Nowadays, distanced from our extended family support, emotional networks, and neighbourhoods and with children spending hours engaged with television and social media, rather than being emotional and socially connected has led to a ‘relationally improvised world’ (Perry, 2006). Children and young people who have had adverse childhood experiences also have had fewer opportunities for positive social emotional experiences. Denied of positive social relationships, these children, and young people, compared to their peers, can present as less ‘socially appropriate, having less empathy and are less able to manage their feelings – often being described as socially and emotionally immature. These children and young people can lack consideration of the other and become overly focused on the self; self-seeking and self-absorbed. Connect B4 Correct understand that the expectations of foster parents, social workers, teachers, and peers can be off-balance from the child or young person’s socioemotional development. The child or young person maybe left feeling misunderstood, not good enough and not fitting in - they sit on the periphery of their social group. As we all know, any animal who is positioned on the periphery of a social group is in more danger!

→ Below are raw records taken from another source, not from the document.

(** X8.  An index that passes the test [-1 <= ind <= 3] of [rate_llh2min]
    but lies outside the open extent of the interpolator's grid is not
    penalised with +inf: the interpolator is called once, answers with NaNs,
    and [rate_llh2min] returns NaN without raising. *)
Theorem rate_llh2min_outside_grid
  (theta data bkg_cnts bkg_err : list npfloat) (sig_dt bkg_dt : npfloat)
  (cnorm_obj : cnts_norm_intp) (theta0 ind : npfloat) :
  py_index theta 0 = Some theta0 ->
  py_index theta 1 = Some ind ->
  (ind <? Fin (-1))%np || (ind >? Fin 3)%np = false ->
  (ind <=? ind0 cnorm_obj)%np || (ind >=? ind1 cnorm_obj)%np = true ->
  shape1 (cnt_ebins_norm_ind_mat cnorm_obj) = length data ->
  (0 < length data)%nat ->
  length bkg_cnts = length data ->
  length bkg_err = length data ->
  rate_llh2min theta data bkg_cnts bkg_err sig_dt bkg_dt cnorm_obj
  = {| queries := [ind]; value := Some NaN |}.
Proof.
  intros H0 H1 Hin Hout Hshape Hpos Lb Le.
  unfold rate_llh2min. rewrite H0, H1, Hin. f_equal.
  unfold cnts_norm_intp_call. rewrite Hout, scale_nan_ones, Hshape.
  cbn [bind].
  apply (rates_llh_nan_entry _ _ _ _ _ _ _ 0);
    rewrite ?repeat_length; try assumption; try reflexivity.
  destruct (length data); [lia|reflexivity].
Qed.

Lemma rate_llh2min_outside_grid_witness :
  rate_llh2min [Fin 1; Fin 2.5] [Fin 4; Fin 2] [Fin 100; Fin 100]
    [Fin 50; Fin 50] (Fin 0.128) (Fin 20)
    {| ind_ax := example_ax; cnt_ebins_norm_ind_mat := example_mat;
       ind0 := Fin 0; ind1 := Fin 2 |}
  = {| queries := [Fin 2.5]; value := Some NaN |}.
Proof.
  apply (rate_llh2min_outside_grid [Fin 1; Fin 2.5] [Fin 4; Fin 2]
           [Fin 100; Fin 100] [Fin 50; Fin 50] (Fin 0.128) (Fin 20)
           {| ind_ax := example_ax; cnt_ebins_norm_ind_mat := example_mat;
              ind0 := Fin 0; ind1 := Fin 2 |} (Fin 1) (Fin 2.5));
    try reflexivity.
  - unfold Np.gtb. cbn [Np.ltb]. Rcompare. reflexivity.
  - unfold Np.geb. cbn [Np.leb ind0 ind1]. Rcompare. reflexivity.
  - cbn. lia.
Defined.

Connect B4 Correct understand and encourage positive social and emotional interact with children and young people, who have adverse childhood experiences, the more healing occurs – the more we fix the foundations of the house the more we make a more stable brain structure. Creating a network of healthy ‘developmentally mature brains’ and positive social and emotional connections around these children is an essential aspect of a the Connect B4 Correct therapeutic approach.
Connect B4 Correct believe that as well as foster and adoptive parents and support staff, all relational elements of the child or young person’s life, such as teachers and other social activity providers can become part of the ‘healing’ network. It is well known that these children do better within the richness of an adult 1:1 relationship, like the kind we afford our infants, than having to compete for connection in large social groups supervised by a couple of adults. When a child is given enough 1:1 adult time, the time that was never given as an infant, they can re-set the child or young person on a more ‘usual’ socioemotional developmental path, and it is only then that the child or young person can more easily benefit from the larger social group. Spending real attentive time with these children and young people in positive and joyful interactions will mean that these children will not need to be ‘attention seeking’!
Reference: Boyd Webb, N. Ed. (2006). Chapter 3 Perry, B. Applying Principles of Neurodevelopment to Clinical Work with Traumatised Children – The Neuro Sequential Model of Therapeutics, In Working with Traumatised Youth in Child Welfare. Guildford Press.